Wednesday, May 27, 2009

By Rote

Every now and again I hear people debate the merits of memorizing things. Over the last few years I think I have refined my own opinion on the matter. Those proponents of memorization point out that it serves as a foundation of readily accessible information, while the opponents of it encourage developing knowledge at higher levels and so find memorization unnecessary.

When I think of memorization, there are basically two experiences I recall from high school, from two of the best teachers I had in high school. My math teacher, who taught me in 9th and 10th grades (Geometry and Algebra II), actively encouraged memorization, especially in Geometry. Before high school, geometry always seemed like fun--"We get to draw circles and triangles!"--and I never realized what the point of a whole class on the subject was about, until I realized that the point of the class was more to learn how to logically prove things. And proofs required a handy arsenal of theorems and postulates and corollaries, which would do you absolutely no good unless you had them memorized. So we had them drummed into our head by the teacher yelling the name of the theorem or what have you, then she would slap someone's desk with a yard stick. (Louder and scarier than a ruler.) And the class, terrified by the yelling and slapping, would shout back the statement of the theorem requested. It really was terrifying, but we sure memorized those things pretty quick. And we needed to--because without actually knowing them, we couldn't go about proving much of anything.

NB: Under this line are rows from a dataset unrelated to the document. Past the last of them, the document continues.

(** The body of POST /api/users/update-score as the zod schema sees it:
    [body_userId] is [None] when the field is not a string,
    [body_pointsChange] when it is not an integer number, [body_isSoloMode]
    when it is present and not a boolean ([Some None]: the field is absent). *)
Record ScoreBody := mkScoreBody {
  body_userId : option string;
  body_pointsChange : option Z;
  body_isSoloMode : option (option bool)
}.

Definition parseScoreBody (body : ScoreBody) : option (string * Z * option bool) :=
  match body_userId body, body_pointsChange body, body_isSoloMode body with
  | Some userId, Some pointsChange, Some isSoloMode =>
      if (-1000 <=? pointsChange) && (pointsChange <=? 1000)
      then Some (userId, pointsChange, isSoloMode)
      else None
  | _, _, _ => None
  end.

Definition post_update_score (session : option string) (body : ScoreBody)
    (t : MemTables) : MemTables * Reply :=
  if negb (requireAuth session) then (t, json_error 401 "Unauthorized")
  else
    match parseScoreBody body with
    | None => (t, json_error 400 "Invalid input")
    | Some (userId, pointsChange, isSoloMode) =>
        if negb (same session (Some userId)) then (t, json_error 403 "Forbidden")
        else
          match getUser userId t with
          | None => (t, json_error 404 "User not found")
          | Some user =>
              let currentScore := number_or (User.totalScore user) 0 in
              let newScore :=
                match isSoloMode with
                | Some true => currentScore + Z.max 0 pointsChange
                | _ => Z.max 0 (currentScore + pointsChange)
                end in
              (updateUserScore userId newScore t, json_score newScore)
          end
    end.

(** The body of POST /api/solo/save.  [sb_averageTime] is [None] when the
    field is present but neither an integer nor null, [Some None] when it is
    absent or null.  The length of [difficulty] is counted on the string as
    held here, which is the JavaScript length for ASCII text. *)
Record SoloBody := mkSoloBody {
  sb_userId : option string;
  sb_score : option Z;
  sb_correctAnswers : option Z;
  sb_totalQuestions : option Z;
  sb_averageTime : option (option Z);
  sb_difficulty : option string;
  sb_category : option string;
  sb_config : option string
}.

Definition within (lo hi x : Z) : bool := (lo <=? x) && (x <=? hi).

Definition parseSoloBody (body : SoloBody) : option InsertSoloResult :=
  match sb_userId body, sb_score body, sb_correctAnswers body,
        sb_totalQuestions body, sb_averageTime body, sb_difficulty body with
  | Some userId, Some score, Some correctAnswers, Some totalQuestions,
    Some averageTime, Some difficulty =>
      if within 0 1000 score && within 0 1000 correctAnswers
         && within 1 1000 totalQuestions
         && match averageTime with
            | Some ms => within 0 3600000 ms
            | None => true
            end
         && (1 <=? String.length difficulty)%nat
         && (String.length difficulty <=? 20)%nat
      then Some (mkInsertSoloResult userId (Some score) (Some correctAnswers)
                   totalQuestions averageTime difficulty (sb_category body)
                   (sb_config body))
      else None
  | _, _, _, _, _, _ => None
  end.

Definition post_solo_save (uuid : string) (now : Z) (session : option string)
    (body : SoloBody) (t : MemTables) : MemTables * Reply :=
  if negb (requireAuth session) then (t, json_error 401 "Unauthorized")
  else
    match parseSoloBody body with
    | None => (t, json_error 400 "Invalid input")
    | Some parsed =>
        if negb (same session (Some (solo_userId parsed)))
        then (t, json_error 403 "Forbidden")
        else if (solo_userId parsed =? "")%string
                || (solo_totalQuestions parsed =? 0)
        then (t, json_error 400 "Missing required solo result data")
        else
          let (t', soloResult) :=
            addSoloResult uuid now
              (mkInsertSoloResult (solo_userId parsed) (solo_score parsed)
                 (solo_correctAnswers parsed) (solo_totalQuestions parsed)
                 (solo_averageTime parsed)
                 (string_or (Some (solo_difficulty parsed)) "medium")
                 (solo_category parsed) (solo_config parsed)) t in
          (t', json_saved (SoloResult.id soloResult))
    end.
(** * TunableLaser CSC: a shallow embedding of [lsst/ts/laser/csc.py]

    The supervisor ([LaserCSC]), its operational model ([LaserModel]) and
    the boundary they talk to are embedded as state-passing functions.
    Python exceptions do not roll back earlier mutations, so every action
    returns both an outcome and the state reached. *)

From Stdlib Require Import ZArith String List PrimFloat.
From stdpp Require Import base option strings list gmap pretty.

Open Scope string_scope.
Open Scope Z_scope.

(** ** Enumerations *)

(** [class LaserDetailedStateEnum(enum.Enum)], csc.py lines 12-30. *)
Inductive LaserDetailedStateEnum :=
| DISABLEDSTATE
| ENABLEDSTATE
| FAULTSTATE
| OFFLINESTATE
| STANDBYSTATE
| PROPAGATINGSTATE.

Definition LaserDetailedStateEnum_value (e : LaserDetailedStateEnum) : Z :=
  match e with
  | DISABLEDSTATE => 1
  | ENABLEDSTATE => 2
  | FAULTSTATE => 3
  | OFFLINESTATE => 4
  | STANDBYSTATE => 5
  | PROPAGATINGSTATE => 6
  end.

#[global] Instance LaserDetailedStateEnum_eq_dec : EqDecision LaserDetailedStateEnum.
Proof. solve_decision. Defined.

(** Modelled from the spec: [salobj.State] is not under src/; the five
    lifecycle states are the ones the spec's data model lists
    ("one of {Offline, Standby, Disabled, Enabled, Fault}"). *)
Inductive State :=
| OFFLINE
| STANDBY
| DISABLED
| ENABLED
| FAULT.

#[global] Instance State_eq_dec : EqDecision State.
Proof. solve_decision. Defined.

(** ** Python values that the supervisor compares and formats *)

Inductive value :=
| VInt (z : Z)
| VStr (s : string)
| VDetailed (e : LaserDetailedStateEnum)
| VState (s : State).

(** Python [==] on the values above.  A member of a plain [enum.Enum]
    is equal only to itself: it is never equal to an integer or a string,
    and not to a member of another enumeration. *)
Definition py_eq (a b : value) : bool :=
  match a, b with
  | VInt x, VInt y => Z.eqb x y
  | VStr x, VStr y => bool_decide (x = y)
  | VDetailed x, VDetailed y => bool_decide (x = y)
  | VState x, VState y => bool_decide (x = y)
  | _, _ => false
  end.

Definition py_ne (a b : value) : bool := negb (py_eq a b).

(** Python [s[:-n]] on a string.  For [n >= 1]: everything but the last
    [n] characters, the empty string when [s] has no more than [n].  For
    [n = 0] the bound [-0] is [0], and [s[:0]] is the empty string. *)
Definition drop_last (n : nat) (s : string) : string :=
  match n with
  | O => ""
  | S _ => String.substring 0 (String.length s - n) s
  end.
(** X10. A constraint of an element with itself: [unite(i, i, c)]
    returns [true] exactly for [c = 0], and leaves the state that a plain
    [find(i)] leaves. *)
Theorem unite_self n s cs i c :
  reach n s cs → 0 <= Z.of_nat i <= n → is_int c →
  ∃ r s1, find s i = Ok (r, s1) ∧ unite s i i c = Ok (bool_decide (c = 0), s1).
Proof.
  intros Hr Hi Hc. pose proof (reach_lt n s cs i Hr Hi) as Hilt.
  destruct (reach_Inv n s cs Hr) as (g & HI & _).
  destruct (unite_Inv g cs s i i c HI Hilt Hilt Hc)
    as (s1 & s2 & Hf1 & Hf2 & _ & _ & _ & _ & _ & Hu).
  destruct (find_Inv g cs s i HI Hilt) as (s1' & Hf1' & HI1 & Hlen1 & Hon & _).
  rewrite Hf1 in Hf1'. injection Hf1' as <-.
  destruct (find_Inv g cs s1 i HI1 ltac:(lia)) as (s2' & Hf2' & _ & _ & _ & _ & _ & Hsame).
  rewrite Hf2 in Hf2'. injection Hf2' as <-.
  rewrite Hsame in Hu by (apply Hon; constructor).
  rewrite decide_False in Hu by (intros H; by apply H).
  exists (rep g i), s1. split; [done|]. rewrite Hu.
  do 2 f_equal. apply bool_decide_ext. lia.
Qed.

Lemma unite_self_witness :
  ∃ r s1, find ex_chain 1 = Ok (r, s1) ∧
          unite ex_chain 1 1 2 = Ok (bool_decide (2 = 0), s1).
Proof. apply (unite_self 3 ex_chain _ 1 2 ex_chain_reach); [lia | by vm_compute]. Defined.

(** X11. The number of trees: [find] keeps it, a [unite] of two elements
    of one tree keeps it, and a [unite] of elements of two trees lowers
    it by exactly one. *)
Theorem unite_counts_trees n s cs i j c b s' :
  reach n s cs → 0 <= Z.of_nat i <= n → 0 <= Z.of_nat j <= n → is_int c →
  unite s i j c = Ok (b, s') →
  (∀ r s1, find s i = Ok (r, s1) → count_roots s1 = count_roots s) ∧
  (root_of s i = root_of s j → count_roots s' = count_roots s) ∧
  (root_of s i ≠ root_of s j → S (count_roots s') = count_roots s).
Proof.
  intros Hr Hi Hj Hc Hu.
  pose proof (reach_lt n s cs i Hr Hi) as Hilt.
  pose proof (reach_lt n s cs j Hr Hj) as Hjlt.
  destruct (reach_Inv n s cs Hr) as (g & HI & _).
  rewrite (root_of_Inv g cs s i), (root_of_Inv g cs s j) by done.
  destruct (unite_Inv g cs s i j c HI Hilt Hjlt Hc)
    as (s1 & s2 & Hf1 & _ & HI2 & Hlen2 & _ & _ & _ & Hu').
  rewrite Hu' in Hu.
  pose proof (Inv_count_roots g cs s s2 HI HI2 Hlen2) as Hc2.
  split_and!.
  - intros r s1' Hf. rewrite Hf1 in Hf. injection Hf as <- <-.
    destruct (find_Inv g cs s i HI Hilt) as (s1' & Hf1' & HI1 & Hlen1 & _).
    rewrite Hf1 in Hf1'. injection Hf1' as <-.
    by apply (Inv_count_roots g cs).
  - intros [= Hij]. rewrite decide_False in Hu by (intros H; by apply H).
    by injection Hu as <- <-.
  - intros Hne. assert (rep g i ≠ rep g j) as Hne' by congruence.
    rewrite decide_True in Hu by done. injection Hu as <- <-.
    pose proof (link_sum HI2 i j c ltac:(lia) ltac:(lia) Hne'
                  (fun _ => 1%nat) (fun _ => 1%nat) ltac:(done)) as Hsum.
    cbv beta in Hsum. unfold count_roots. rewrite length_link_state.
    unfold count_roots in Hc2. lia.
Qed.

Lemma unite_counts_trees_witness :
  (∀ r s1, find ex_pair 1 = Ok (r, s1) → count_roots s1 = count_roots ex_pair) ∧
  (root_of ex_pair 1 = root_of ex_pair 3 →
   count_roots {| parent := [0; 2; 3; 3]%nat; diff := [0; 5; 2; 0] |} = count_roots ex_pair) ∧
  (root_of ex_pair 1 ≠ root_of ex_pair 3 →
   S (count_roots {| parent := [0; 2; 3; 3]%nat; diff := [0; 5; 2; 0] |}) = count_roots ex_pair).
Proof.
  apply (unite_counts_trees 3 ex_pair _ 1 3 7 true _ ex_pair_reach);
    first [lia | by vm_compute | reflexivity].
Defined.

Lemma Inv_offset_sat g cs s : Inv g cs s → sat (offset_of s) cs.
Proof.
  intros HI [[a b] d] Hin.
  destruct (I_cs _ _ _ HI a b d Hin) as (Ha & Hb & Hab & Hd).
  unfold holds, offset_of; cbn [fst snd].
  rewrite (root_sum_Inv g cs s a), (root_sum_Inv g cs s b) by done.
  rewrite Hab. lia.
Qed.

(** X12. The structure holds a solution: in every reachable state the
    offsets of the elements to their roots, taken as the values of the
    unknowns, satisfy every accepted constraint. *)
Theorem offsets_solve_constraints n s cs :
  reach n s cs → sat (offset_of s) cs.
Proof.
  intros Hr. destruct (reach_Inv n s cs Hr) as (g & HI & _).
  by apply (Inv_offset_sat g).
Qed.

Lemma offsets_solve_constraints_witness :
  offset_of ex_chain 1 = 8 ∧
  sat (offset_of ex_chain) [(2%nat, 3%nat, 3); (1%nat, 2%nat, 5)].
Proof.
  split; [reflexivity|].
  exact (offsets_solve_constraints 3 ex_chain _ ex_chain_reach).
Defined.

(** X13. The first constraint between two distinct elements of a fresh
    structure is always accepted and stored as it is: [unite(i, j, c)]
    returns [true] with [parent[i] = j] and [diff[i] = c] as the only
    stores. *)
Theorem unite_on_fresh n s i j c :
  DSU_new n = Ok s → 0 <= Z.of_nat i <= n → 0 <= Z.of_nat j <= n → i ≠ j →
  is_int c →
  unite s i j c =
    Ok (true, {| parent := <[i := j]> (parent s); diff := <[i := c]> (diff s) |}).
Proof.
  intros Hnew Hi Hj Hij Hc. apply DSU_new_Ok in Hnew as [Hn ->].
  assert (i < Z.to_nat (n + 1))%nat as Hilt by lia.
  assert (j < Z.to_nat (n + 1))%nat as Hjlt by lia.
  set (s := {| parent := seq 0 (Z.to_nat (n + 1));
               diff := replicate (Z.to_nat (n + 1)) 0 |}).
  assert (is_root s i) as Ri by (unfold is_root, s; cbn [parent]; by rewrite lookup_seq_lt).
  assert (is_root s j) as Rj by (unfold is_root, s; cbn [parent]; by rewrite lookup_seq_lt).
  assert (diff s !! i = Some 0) as Di by (unfold s; cbn [diff]; by rewrite lookup_replicate_2).
  assert (diff s !! j = Some 0) as Dj by (unfold s; cbn [diff]; by rewrite lookup_replicate_2).
  assert (length (parent s) = Z.to_nat (n + 1)) as Lp by (unfold s; cbn [parent]; by rewrite length_seq).
  assert (length (diff s) = Z.to_nat (n + 1)) as Ld
    by (unfold s; cbn [diff]; by rewrite length_replicate).
  unfold unite. rewrite (find_root s i Ri), bind_Ok. cbn beta iota.
  rewrite (find_root s j Rj), bind_Ok. cbn beta iota.
  rewrite decide_True by done.
  rewrite vset_Ok, bind_Ok by lia. cbn zeta. rewrite !diff_set_parent.
  rewrite (vget_Ok _ _ _ Dj), bind_Ok, (vget_Ok _ _ _ Di), bind_Ok.
  unfold ll_sub, ll_add.
  rewrite ll_check_Ok, bind_Ok by (by vm_compute).
  assert (is_ll (0 - 0 + c)) as Hll.
  { unfold is_int, int_min, int_max in Hc. unfold is_ll, ll_min, ll_max. lia. }
  rewrite ll_check_Ok, bind_Ok by done.
  rewrite vset_Ok, bind_Ok by lia.
  unfold set_diff, set_parent. cbn [parent diff].
  by replace (0 - 0 + c) with c by lia.
Qed.

Lemma unite_on_fresh_witness :
  unite {| parent := seq 0 4; diff := replicate 4 0 |} 1 2 5 =
    Ok (true, {| parent := <[1%nat := 2%nat]> (seq 0 4);
                 diff := <[1%nat := 5]> (replicate 4 0) |}).
Proof.
  apply (unite_on_fresh 3 {| parent := seq 0 4; diff := replicate 4 0 |} 1 2 5);
    first [lia | by vm_compute | reflexivity].
Defined.

(* ------------------------------------------------------------------ *)
(** ** Further properties of the driver *)

(** X14. A test case whose [m] is zero or negative has no constraint
    read: [solve] takes [n] and [m] off the input, leaves the rest, and
    prints [YES]. *)
Theorem solve_no_constraints n m rest :
  is_int n → -1 <= n < int_max → is_int m → m <= 0 →
  solve (n :: m :: rest) = Ok ("YES"%string, rest).
Proof.
  intros Hn Hn' Hm Hm0. unfold solve, solve_run.
  rewrite read_int_Ok, bind_Ok by done. cbn beta iota.
  rewrite read_int_Ok, bind_Ok by done. cbn beta iota.
  unfold DSU_new, int_add.
  rewrite int_check_Ok, bind_Ok by (unfold is_int, int_min, int_max in *; lia).
  destruct (n + 1 <? 0) eqn:E; [apply Z.ltb_lt in E; lia|].
  rewrite bind_Ok. replace (Z.to_nat m) with 0%nat by lia. reflexivity.
Qed.

Lemma solve_no_constraints_witness :
  solve [4; -2; 7; 7] = Ok ("YES"%string, [7; 7]).
Proof. apply (solve_no_constraints 4 (-2) [7; 7]); by vm_compute. Defined.

Lemma right_line_unique line line' tc :
  right_line line tc → right_line line' tc → line = line'.
Proof. intros [[-> H]|[-> H]] [[-> H']|[-> H']]; done. Qed.

(** X15. The verdict depends on the set of constraints only: two
    well-formed test cases with the same constraints, in any order and
    with any repetitions, get the same line. *)
Theorem verdict_of_constraint_set tc tc' rest rest' :
  well_formed tc → well_formed tc' →
  (∀ k, k ∈ tc_constraints tc ↔ k ∈ tc_constraints tc') →
  ∃ line, solve (encode_case tc ++ rest) = Ok (line, rest) ∧
          solve (encode_case tc' ++ rest') = Ok (line, rest').
Proof.
  intros Hwf Hwf' Hsame.
  destruct (solve_correct tc rest Hwf) as (line & Hs & Hl).
  destruct (solve_correct tc' rest' Hwf') as (line' & Hs' & Hl').
  exists line. split; [done|]. rewrite Hs'. do 2 f_equal.
  assert (consistent (tc_constraints tc) ↔ consistent (tc_constraints tc')) as Hiff.
  { split; intros (x & Hx); exists x; intros k Hk; apply Hx; by apply Hsame. }
  destruct Hl as [[-> H]|[-> H]], Hl' as [[-> H']|[-> H']]; try done; tauto.
Qed.

Lemma verdict_of_constraint_set_witness :
  ∃ line,
    solve (encode_case case_B ++ [])
      = Ok (line, []) ∧
    solve (encode_case {| tc_n := 3;
                          tc_constraints := [(1, 3, 9); (1, 2, 5); (2, 3, 3); (1, 2, 5)] |}
             ++ [11])
      = Ok (line, [11]).
Proof.
  apply (verdict_of_constraint_set case_B
           {| tc_n := 3; tc_constraints := [(1, 3, 9); (1, 2, 5); (2, 3, 3); (1, 2, 5)] |}
           [] [11]).
  - apply case_B_well_formed.
  - unfold well_formed; cbn [tc_n tc_constraints length].
    split; [lia|]. split; [by vm_compute|]. split; [by vm_compute|].
    intros k Hk.
    repeat (apply elem_of_cons in Hk as [->|Hk]); [.. | by apply elem_of_nil in Hk];
      cbn [fst snd]; (split_and!; first [lia | by vm_compute]).
  - intros k. unfold case_B; cbn [tc_constraints].
    rewrite !elem_of_cons, !elem_of_nil. tauto.
Defined.

(** X16. Dropping constraints never turns a [YES] into a [NO]: if a
    well-formed test case gets [YES], so does every well-formed test case
    whose constraints are among its constraints. *)
Theorem verdict_monotone tc tc' rest rest' :
  well_formed tc → well_formed tc' →
  (∀ k, k ∈ tc_constraints tc' → k ∈ tc_constraints tc) →
  solve (encode_case tc ++ rest) = Ok ("YES"%string, rest) →
  solve (encode_case tc' ++ rest') = Ok ("YES"%string, rest').
Proof.
  intros Hwf Hwf' Hsub Hyes.
  destruct (solve_correct tc rest Hwf) as (line & Hs & Hl).
  destruct (solve_correct tc' rest' Hwf') as (line' & Hs' & Hl').
  rewrite Hs in Hyes. injection Hyes as ->.
  rewrite Hs'. do 2 f_equal.
  destruct Hl as [[_ (x & Hx)]|[? _]]; [|done].
  destruct Hl' as [[-> _]|[_ H']]; [done|].
  destruct H'. exists x. intros k Hk. apply Hx. by apply Hsub.
Qed.

Lemma verdict_monotone_witness :
  solve (encode_case {| tc_n := 3; tc_constraints := [(1, 3, 8); (1, 2, 5)] |} ++ [11])
    = Ok ("YES"%string, [11]).
Proof.
  apply (verdict_monotone case_A
           {| tc_n := 3; tc_constraints := [(1, 3, 8); (1, 2, 5)] |} [] [11]).
  - apply case_A_well_formed.
  - unfold well_formed; cbn [tc_n tc_constraints length].
    split; [lia|]. split; [by vm_compute|]. split; [by vm_compute|].
    intros k Hk.
    repeat (apply elem_of_cons in Hk as [->|Hk]); [.. | by apply elem_of_nil in Hk];
      cbn [fst snd]; (split_and!; first [lia | by vm_compute]).
  - intros k. unfold case_A; cbn [tc_constraints].
    rewrite !elem_of_cons, !elem_of_nil. tauto.
  - by vm_compute.
Defined.

Lemma main_unfold t inp :
  Z.of_nat t <= int_max → main (Z.of_nat t :: inp) = main_loop t inp [].
Proof.
  intros Ht. unfold main.
  rewrite read_int_Ok, bind_Ok by (unfold is_int, int_min, int_max in *; lia).
  cbn beta iota.
  destruct (Z.of_nat t <? 0) eqn:E; [apply Z.ltb_lt in E; lia|].
  by rewrite Nat2Z.id.
Qed.

Lemma right_lines_unique lines lines' tcs :
  Forall2 right_line lines tcs → Forall2 right_line lines' tcs → lines = lines'.
Proof.
  intros H. revert lines'. induction H as [|line tc lines tcs Hl _ IH]; intros lines' H'.
  - by inversion H'.
  - inversion H' as [|line' ? lines'' ? Hl' H'']; subst.
    f_equal; [by eapply right_line_unique | by apply IH].
Qed.
(** * Vocabulary of the statements and sample inputs

    Nothing below is part of the program: these are the sums, predicates
    and sample inputs the properties are stated with. *)

Import Render.

(** Assigning a list of properties one after the other. *)
Definition set_all {A : Type} (o : obj A) (l : list (string * A))
  : obj A :=
  fold_left (fun acc kv => set acc (fst kv) (snd kv)) l o.

(** Whether a character occurs in a string. *)
Fixpoint contains (c : ascii) (s : string) : bool :=
  match s with
  | EmptyString => false
  | String a r => (Ascii.eqb a c || contains c r)%bool
  end.

(** A metric value that is a number or falsy. *)
Definition numeric_or_falsy (v : value) : bool :=
  match v with
  | VNum _ | VNull | VUndef | VNaN => true
  | VBool b => negb b
  | VStr s => String.eqb s ""
  end.

(** What such a value adds to a total. *)
Definition contribution (v : value) : Z :=
  match v with
  | VNum z => z
  | _ => 0%Z
  end.

(** The sum of one metric over the rows of a group. *)
Definition metric_sum (dims : list string) (metric : string)
  (rowsIn : list (obj value)) (key : string) : Z :=
  fold_right
    (fun item acc =>
       if String.eqb (groupKey dims item) key
       then (contribution (get item metric) + acc)%Z else acc)
    0%Z rowsIn.

(** The sum of all the listed metrics over the rows of a group. *)
Definition group_sum (dims metrics : list string)
  (rowsIn : list (obj value)) (key : string) : Z :=
  fold_right (fun metric acc => (metric_sum dims metric rowsIn key + acc)%Z)
    0%Z metrics.

(** The sum of all the listed metrics in one row. *)
Definition row_sum (metrics : list string) (item : obj value) : Z :=
  fold_right (fun metric acc => (contribution (get item metric) + acc)%Z)
    0%Z metrics.

(** Whether some row joins to the key. *)
Definition in_group (dims : list string) (rowsIn : list (obj value))
  (key : string) : bool :=
  existsb (fun item => String.eqb (groupKey dims item) key) rowsIn.

(** Every metric value of every row is a number or falsy. *)
Definition numeric_metrics (metrics : list string)
  (rowsIn : list (obj value)) : Prop :=
  forall item metric,
    In item rowsIn -> In metric metrics ->
    numeric_or_falsy (get item metric) = true.

Definition numeric_map (m : obj value) : Prop :=
  forall k v, lookup m k = Some v -> exists z, v = VNum z.

Definition number_at (m : obj value) (k : string) : Z :=
  contribution (get m k).

(** The same total as [group_sum], summed row by row. *)
Definition rows_total (dims metrics : list string)
  (rowsIn : list (obj value)) (key : string) : Z :=
  fold_right
    (fun item acc =>
       if String.eqb (groupKey dims item) key
       then (row_sum metrics item + acc)%Z else acc)
    0%Z rowsIn.

(** A column is flagged temporal when one of its positions in [colnames]
    carries the temporal type. *)
Definition flagged_temporal (colnames : list string)
  (coltypes : list GenericDataType) (col : string) : Prop :=
  exists i, nth_error colnames i = Some col /\
            nth_error coltypes i = Some TEMPORAL.

Definition numeric_or_absent (v : value) : Prop :=
  v = VNull \/ v = VUndef \/ v = VNaN \/ exists z, v = VNum z.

On the other hand, my English teacher, who taught me in 10th and 11th grades (World and American literature), would say that memorization is the lowest level of knowledge, or education. In that class we were not trying to memorize verbatim what she taught, but to take it in and ruminate on it, and then arrive at some conclusion piecing together lots of different kinds of information. I guess that was supposed to be a more sophisticated learning process, getting the mind to explore new directions and ideas.

But both philosophies have merit--both methods of teaching were useful. And I think they actually support each other. First of all, memorization is important--it has been downplayed in recent years, even decades perhaps, because basic information is so readily available: in textbooks or the internet. So we can all be geniuses if we have Google handy, right? And that's why independent thought is also important--to siphon through all that information, to process it and from it derive a conclusion.

In a different discipline--like learning Islam--I think both philosophies still have merit. And isn't it true that if we look at the Scholars of Islam, we see that they both had prepared an adequate arsenal of knowledge, but that they were also able to determine the meaning in the information at hand, and to arrive at new conclusions from the evidence at hand?

So it's nice that we can have thousands of ahadith available in a searchable database, but it's not the same as having it immediately accessible in the brain. That database cannot replace an actual scholar, even if he hasn't memorized all those ahadith! What a scholar can do is take an hadith that might be different in subject matter from what a questioner is looking for, and derive from it principles necessary to answer the question. A search engine can't do that.

And I read something recently written, I think, by Hamza Yusuf, who was describing the difference between people called "daytime scholars," and "nighttime scholars." In the daytime, books and references would be available, so a person who had not memorized all those texts could still access them and thus impart knowledge and wisdom from them. But in the nighttime, without his sources available to him, he wasn't much of a scholar at all. The nighttime scholar, on the other hand, is the scholar worth being: the one who has memorized the books so that when asked a question, regardless of the situation (i.e., day or night,) he can still answer the question.

It seemed to me a compelling reason to try at least to memorize some Islamic knowledge, rather than leaving it in books. If it's in books, and someone asks you, you can refer them to a book. But if you memorize, then you can replace the book, right? And if you have memorized and learned deduction, then you can actually start answering.


CB (Eli'jah) said...


It is good to see how much you have learned, maybe I can benifit from your knowledge. InshaAllah.

I know I am different than most other Muslims but my concerns seem important to me and not as much to others....;)

Well I hope all is well for you and your life.

I to am going to school for my engineering degree...cant decide to go for computer or civil. Both pay well in my area but i need to make a choice. What is your focus sis???

Talk to you later...InshaAllah....

hey BTW....listen to more Rush Limbaugh...its good for u.

Amy said...

Salaam bro

Thanks for stopping by;

My focus is electrical engineering, though my department covered computer engineering also. Computer engineering is therefore much like electrical, just a little bit further specialized, i.e., without as much focus.

I used to work with electrical and civil engineers in traffic engineering.

Basically the impression I got was that electrical/computer pays more but it's harder than civil. Computer is less adaptable to various fields, I think.

About Limbaugh, I stopped listening years ago. Anyone who thinks Guantanamo is a vacation location while torture was ongoing clearly has issues with misdirection and spin, and is not good for any American.